But a real movement, with money behind it, to ban growing GMO food? That’s anti-GMO Heavy. That’s going for the throat.

In the world of buying and selling stocks in publicly traded companies, companies are under a ceiling. The CEOs know serious activism of any kind, on any vital issue, can disturb Big Money, the kind of money the giant investment funds use to send the market up…and take it down.

All publicly traded companies willingly sign on to a tacit understanding. They’re “in the stock market.” They’re in that world. They’re in a space where the status quo is respected and acknowledged.

The boundaries are drawn.

That world, in certain respects, resembles one of those Club Feds, where white collar criminals and other Lite offenders are sent to serve out their sentences.

The convicts enjoy many privileges.

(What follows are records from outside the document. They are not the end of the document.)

(* ===== verification/AiService.v ===== *)
(** * The AI coach's store calls: lib/aiChatService.ts

    Each exported function of the service is one handler on the world.
    Every one of them catches what the store throws and answers with
    [null], [false] or [[]] instead, so none of them throws: this is kept
    as the [try!]/[catch!] of each body.  [UserInfo], [UserAssignment] and
    [ChatMessage] are the service's interfaces; dates are timestamps in
    milliseconds. *)

From stdpp Require Import sorting.
From S2P Require Import Core Backend.

Module AiService.

(** [interface UserAssignment] *)
Record UserAssignment := {
  ua_id : uuid;
  ua_userId : uuid;
  ua_description : string;
  ua_subject : string;
  ua_dueDate : timestamp;
  ua_isCompleted : bool;
  ua_createdAt : timestamp;
}.

(** [interface UserInfo] *)
Record UserInfo := {
  ui_id : uuid;
  ui_name : option string;
  ui_grade : option string;
  ui_targetProfession : option string;
  ui_examScore : option Z;
  ui_strongSubjects : option (list string);
  ui_weakSubjects : option (list string);
  ui_assignments : list UserAssignment;
}.

(** [interface ChatMessage]; [role] is the stored column, cast. *)
Record ChatMessage := {
  cm_id : uuid;
  cm_role : string;
  cm_content : string;
  cm_timestamp : timestamp;
}.

(** [Omit<ChatMessage, 'id'>] *)
Record NewMessage := {
  nm_role : string;
  nm_content : string;
  nm_timestamp : timestamp;
}.

(** [Partial<Omit<UserInfo, 'id' | 'assignments'>>]: [None] is a key that
    is absent ([undefined] is dropped from the update's JSON), [Some v] a
    key given. *)
Record UserPatch := {
  up_name : option (option string);
  up_grade : option (option string);
  up_targetProfession : option (option string);
  up_examScore : option (option Z);
  up_strongSubjects : option (option (list string));
  up_weakSubjects : option (option (list string));
}.

(** [.order('due_date', { ascending: false })] *)
Definition due_later (a b : uuid * assignment) : Prop := (as_due_date b.2 <= as_due_date a.2)%Z.
#[export] Instance due_later_dec : RelDecision due_later.
Proof. intros a b. unfold due_later. apply _. Defined.

(** [.order('created_at', { ascending: true })] *)
Definition created_before (a b : uuid * ai_row) : Prop := (ai_created_at a.2 <= ai_created_at b.2)%Z.
#[export] Instance created_before_dec : RelDecision created_before.
Proof. intros a b. unfold created_before. apply _. Defined.

Definition to_assignment (a : uuid * assignment) : UserAssignment :=
  {| ua_id := a.1; ua_userId := as_user_id a.2; ua_description := as_description a.2;
     ua_subject := as_subject a.2; ua_dueDate := as_due_date a.2;
     ua_isCompleted := as_is_completed a.2; ua_createdAt := as_created_at a.2 |}.

(** [getUserInfo(userId)]: the user's row and assignments, latest due
    date first; [null] on any error. *)
Definition getUserInfo (userId : uuid) : M world (option UserInfo) :=
  try! (
    r <- select_single T_users userId ;;
    userData <- or_throw r ;;
    r2 <- select_where T_user_assignments (fun _ a => bool_decide (as_user_id a = userId)) ;;
    assignmentsData <- or_throw r2 ;;
    mret (Some {| ui_id := userId; ui_name := u_name userData; ui_grade := u_grade userData;
                  ui_targetProfession := u_target_profession userData;
                  ui_examScore := u_exam_score userData;
                  ui_strongSubjects := u_strong_subjects userData;
                  ui_weakSubjects := u_weak_subjects userData;
                  ui_assignments := to_assignment <$> merge_sort due_later assignmentsData |}))
  catch! _ => mret None.

Definition patch_field {A} (p : option A) (old : A) : A :=
  match p with Some v => v | None => old end.

(** The row [.update({ name, grade, ... })] leaves. *)
Definition apply_patch (p : UserPatch) (u : user_row) : user_row :=
  {| u_name := patch_field (up_name p) (u_name u);
     u_avatar_url := u_avatar_url u;
     u_is_pro := u_is_pro u;
     u_grade := patch_field (up_grade p) (u_grade u);
     u_target_profession := patch_field (up_targetProfession p) (u_target_profession u);
     u_exam_score := patch_field (up_examScore p) (u_exam_score u);
     u_strong_subjects := patch_field (up_strongSubjects p) (u_strong_subjects u);
     u_weak_subjects := patch_field (up_weakSubjects p) (u_weak_subjects u) |}.

(** [updateUserInfo(userId, userInfo)] *)
Definition updateUserInfo (userId : uuid) (p : UserPatch) : M world bool :=
  try! (
    r <- update_where T_users "users" (fun k _ => bool_decide (k = userId)) (apply_patch p) ;;
    or_throw r ;;
    mret true)
  catch! _ => mret false.

(** [Omit<UserAssignment, 'id' | 'userId' | 'createdAt'>] *)
Record AssignmentInput := {
  ai_description : string;
  ai_subject : string;
  ai_dueDate : timestamp;
  ai_isCompleted : bool;
}.

(** [createAssignment(userId, assignment)]: the new row's id. *)
Definition createAssignment (userId : uuid) (a : AssignmentInput) : M world (option uuid) :=
  try! (
    r <- insert_fresh T_user_assignments "user_assignments"
           (fun _ now => {| as_user_id := userId; as_description := ai_description a;
                            as_subject := ai_subject a; as_due_date := ai_dueDate a;
                            as_is_completed := ai_isCompleted a; as_created_at := now |}) ;;
    data <- or_throw r ;;
    mret (Some data.1))
  catch! _ => mret None.

(** [updateAssignmentStatus(assignmentId, isCompleted)] *)
Definition updateAssignmentStatus (assignmentId : uuid) (isCompleted : bool) : M world bool :=
  try! (
    r <- update_where T_user_assignments "user_assignments"
           (fun k _ => bool_decide (k = assignmentId))
           (fun a => {| as_user_id := as_user_id a; as_description := as_description a;
                        as_subject := as_subject a; as_due_date := as_due_date a;
                        as_is_completed := isCompleted; as_created_at := as_created_at a |}) ;;
    or_throw r ;;
    mret true)
  catch! _ => mret false.

Definition to_message (r : uuid * ai_row) : ChatMessage :=
  {| cm_id := r.1; cm_role := ai_role r.2; cm_content := ai_content r.2;
     cm_timestamp := ai_created_at r.2 |}.

(** The user's rows, oldest first. *)
Definition user_history (userId : uuid) (d : db) : list (uuid * ai_row) :=
  merge_sort created_before
    (filter (fun kr => bool_decide (ai_user_id kr.2 = userId) = true)
            (map_to_list (tget T_ai_chat_history d))).

(** [getChatHistory(userId, limit = 50)]: ascending order, then the
    limit: the OLDEST [limit] rows. *)
Definition getChatHistory (userId : uuid) (limit : nat) : M world (list ChatMessage) :=
  try! (
    r <- select_where T_ai_chat_history (fun _ m => bool_decide (ai_user_id m = userId)) ;;
    data <- or_throw r ;;
    mret (to_message <$> take limit (merge_sort created_before data)))
  catch! _ => mret [].

(** [addChatMessage(userId, message)]: [created_at] is the message's own
    timestamp. *)
Definition addChatMessage (userId : uuid) (m : NewMessage) : M world (option uuid) :=
  try! (
    r <- insert_fresh T_ai_chat_history "ai_chat_history"
           (fun _ _ => {| ai_user_id := userId; ai_role := nm_role m; ai_content := nm_content m;
                          ai_created_at := nm_timestamp m |}) ;;
    data <- or_throw r ;;
    mret (Some data.1))
  catch! _ => mret None.

Definition greeting_text : string :=
  "Merhaba! Ben senin yapay zeka destekli eğitim koçunum. Ders çalışma, sınavlara hazırlanma veya herhangi bir konuda sana yardımcı olabilirim. Seni daha iyi tanıyabilir miyim?".

(** [clearChatHistory(userId)]: delete the user's rows whose role is not
    'greeting', then add a greeting stamped now. *)
Definition clearChatHistory (userId : uuid) : M world bool :=
  try! (
    r <- delete_where T_ai_chat_history "ai_chat_history"
           (fun _ m => bool_decide (ai_user_id m = userId) && negb (String.eqb (ai_role m) "greeting")) ;;
    or_throw r ;;
    now <- gets w_now ;;
    _ <- addChatMessage userId {| nm_role := "assistant"; nm_content := greeting_text;
                                  nm_timestamp := now |} ;;
    mret true)
  catch! _ => mret false.

(** ** Lemmas *)

(** Every function of the service answers; none throws. *)
Lemma getChatHistory_total u n : total (getChatHistory u n).
Proof. unfold getChatHistory. total_auto. Qed.
Lemma addChatMessage_total u m : total (addChatMessage u m).
Proof. unfold addChatMessage. total_auto. Qed.
Lemma getUserInfo_total u : total (getUserInfo u).
Proof. unfold getUserInfo. total_auto. Qed.
Lemma updateUserInfo_total u p : total (updateUserInfo u p).
Proof. unfold updateUserInfo. total_auto. Qed.
Lemma createAssignment_total u a : total (createAssignment u a).
Proof. unfold createAssignment. total_auto. Qed.
Lemma updateAssignmentStatus_total i b : total (updateAssignmentStatus i b).
Proof. unfold updateAssignmentStatus. total_auto. Qed.
Lemma clearChatHistory_total u : total (clearChatHistory u).
Proof. unfold clearChatHistory. total_auto. Qed.

#[export] Hint Resolve getChatHistory_total addChatMessage_total getUserInfo_total
  updateUserInfo_total createAssignment_total updateAssignmentStatus_total
  clearChatHistory_total : total.

Lemma getChatHistory_calm u n w :
  calm w -> getChatHistory u n w = (Ok (to_message <$> take n (user_history u (w_db w))), w).
Proof.
  intros Hc. unfold getChatHistory, try_catch, bindM, mbind, M_bind.
  rewrite select_where_calm by done. reflexivity.
Qed.

Lemma addChatMessage_calm u m w :
  calm w ->
  addChatMessage u m w =
    (Ok (Some (w_next_id w)),
     log_change {| ch_table := "ai_chat_history"; ch_op := OpInsert |}
       (set_db (tset T_ai_chat_history
                  (<[w_next_id w := {| ai_user_id := u; ai_role := nm_role m;
                                       ai_content := nm_content m; ai_created_at := nm_timestamp m |}]>
                     (tget T_ai_chat_history (w_db w))) (w_db w)) (bump_id w))).
Proof.
  intros Hc. unfold addChatMessage, try_catch, bindM, mbind, M_bind.
  rewrite insert_fresh_calm by done. reflexivity.
Qed.

Lemma user_history_NoDup u d : NoDup (fst <$> user_history u d).
Proof.
  unfold user_history. rewrite merge_sort_Permutation.
  eapply sublist_NoDup; [apply (NoDup_fst_map_to_list (tget T_ai_chat_history d))|].
  apply fmap_sublist, sublist_filter.
Qed.

Lemma last_not_in_take {A} (l : list A) n x :
  NoDup l -> n < length l -> last l = Some x -> x ∉ take n l.
Proof.
  intros Hnd Hn Hl. apply last_Some in Hl as [l' ->].
  rewrite length_app in Hn. cbn in Hn. rewrite take_app_le by lia.
  intros Hx. apply NoDup_app in Hnd as (_ & Hd & _).
  apply (Hd x); [by apply (subseteq_take n l')|by left].
Qed.

(** The row a greeting stamped [t] leaves. *)
Definition greeting_row (u : uuid) (t : timestamp) : ai_row :=
  {| ai_user_id := u; ai_role := "assistant"; ai_content := greeting_text; ai_created_at := t |}.

Lemma clearChatHistory_calm u w :
  calm w ->
  exists w', clearChatHistory u w = (Ok true, w') /\ calm w' /\
    w_next_id w' = N.succ (w_next_id w) /\ w_now w' = w_now w /\
    tget T_ai_chat_history (w_db w') =
      <[w_next_id w := greeting_row u (w_now w)]>
        (filter (fun kr => (bool_decide (ai_user_id kr.2 = u) &&
                            negb (String.eqb (ai_role kr.2) "greeting")) = false)
                (tget T_ai_chat_history (w_db w))).
Proof.
  intros Hc. unfold clearChatHistory, try_catch, bindM, mbind, M_bind.
  rewrite delete_where_calm by done. cbn.
  rewrite addChatMessage_calm by done. cbn. eexists. split; [reflexivity|].
  split_and!; [done|done|done|]. by rewrite !tget_tset.
Qed.

(** ** Theorems *)

(** C3: [getChatHistory(userId)] returns the user's OLDEST 50 messages:
    the query sorts ascending and then applies the limit, so once the
    history holds more than 50 messages the newest one is never loaded. *)
Theorem getChatHistory_oldest userId w :
  calm w ->
  (getChatHistory userId 50 w).1 = Ok (to_message <$> take 50 (user_history userId (w_db w))) /\
  (50 < length (user_history userId (w_db w)) ->
   forall k r, last (user_history userId (w_db w)) = Some (k, r) ->
   k ∉ cm_id <$> (to_message <$> take 50 (user_history userId (w_db w)))).
Proof.
  intros Hc. rewrite getChatHistory_calm by done. split; [done|].
  intros Hlen k r Hl. rewrite <-list_fmap_compose, fmap_take.
  apply last_not_in_take; [apply user_history_NoDup|by rewrite length_fmap|].
  by rewrite fmap_last, Hl.
Qed.

(** ** Witnesses *)

Definition demo_row (i : nat) : ai_row :=
  {| ai_user_id := 1; ai_role := if Nat.even i then "user" else "assistant";
     ai_content := "mesaj"; ai_created_at := Z.of_nat i |}.

(** User 1 has 51 messages, created at times 0 to 50. *)
Definition history_world : world :=
  {| w_db := tset T_ai_chat_history (list_to_map ((fun i => (N.of_nat i, demo_row i)) <$> seq 0 51))
               empty_db;
     w_now := 100; w_next_id := 100; w_auth := Some 1%N; w_faults := []; w_log := [] |}.

Example getChatHistory_oldest_witness :
  calm history_world /\ 50 < length (user_history 1 (w_db history_world)) /\
  last (user_history 1 (w_db history_world)) = Some (50%N, demo_row 50) /\
  ((getChatHistory 1 50 history_world).1 =
     Ok (to_message <$> take 50 (user_history 1 (w_db history_world))) /\
   (50 < length (user_history 1 (w_db history_world)) ->
    forall k r, last (user_history 1 (w_db history_world)) = Some (k, r) ->
    k ∉ cm_id <$> (to_message <$> take 50 (user_history 1 (w_db history_world))))).
Proof.
  split; [reflexivity|]. split; [vm_compute; lia|]. split; [vm_compute; reflexivity|].
  apply getChatHistory_oldest. reflexivity.
Defined.

End AiService.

Within those fences, they can move about with relative freedom. But if an inmate decides to hop the fence and go out into the wider world, and if he’s caught, he’ll find out what a real prison feels like.

In an interview I did years ago with Richard Bell, a financial analyst, Richard put it to me this way: “Imagine that a publicly traded energy company suddenly brought out a device that supplied enormous amounts of energy at a very, very cheap price.

“Among the many punishments that would be heaped on the company, its stock price would go into free fall. It would be taken down, amid accusations of fraud. It would be massacred in the market…”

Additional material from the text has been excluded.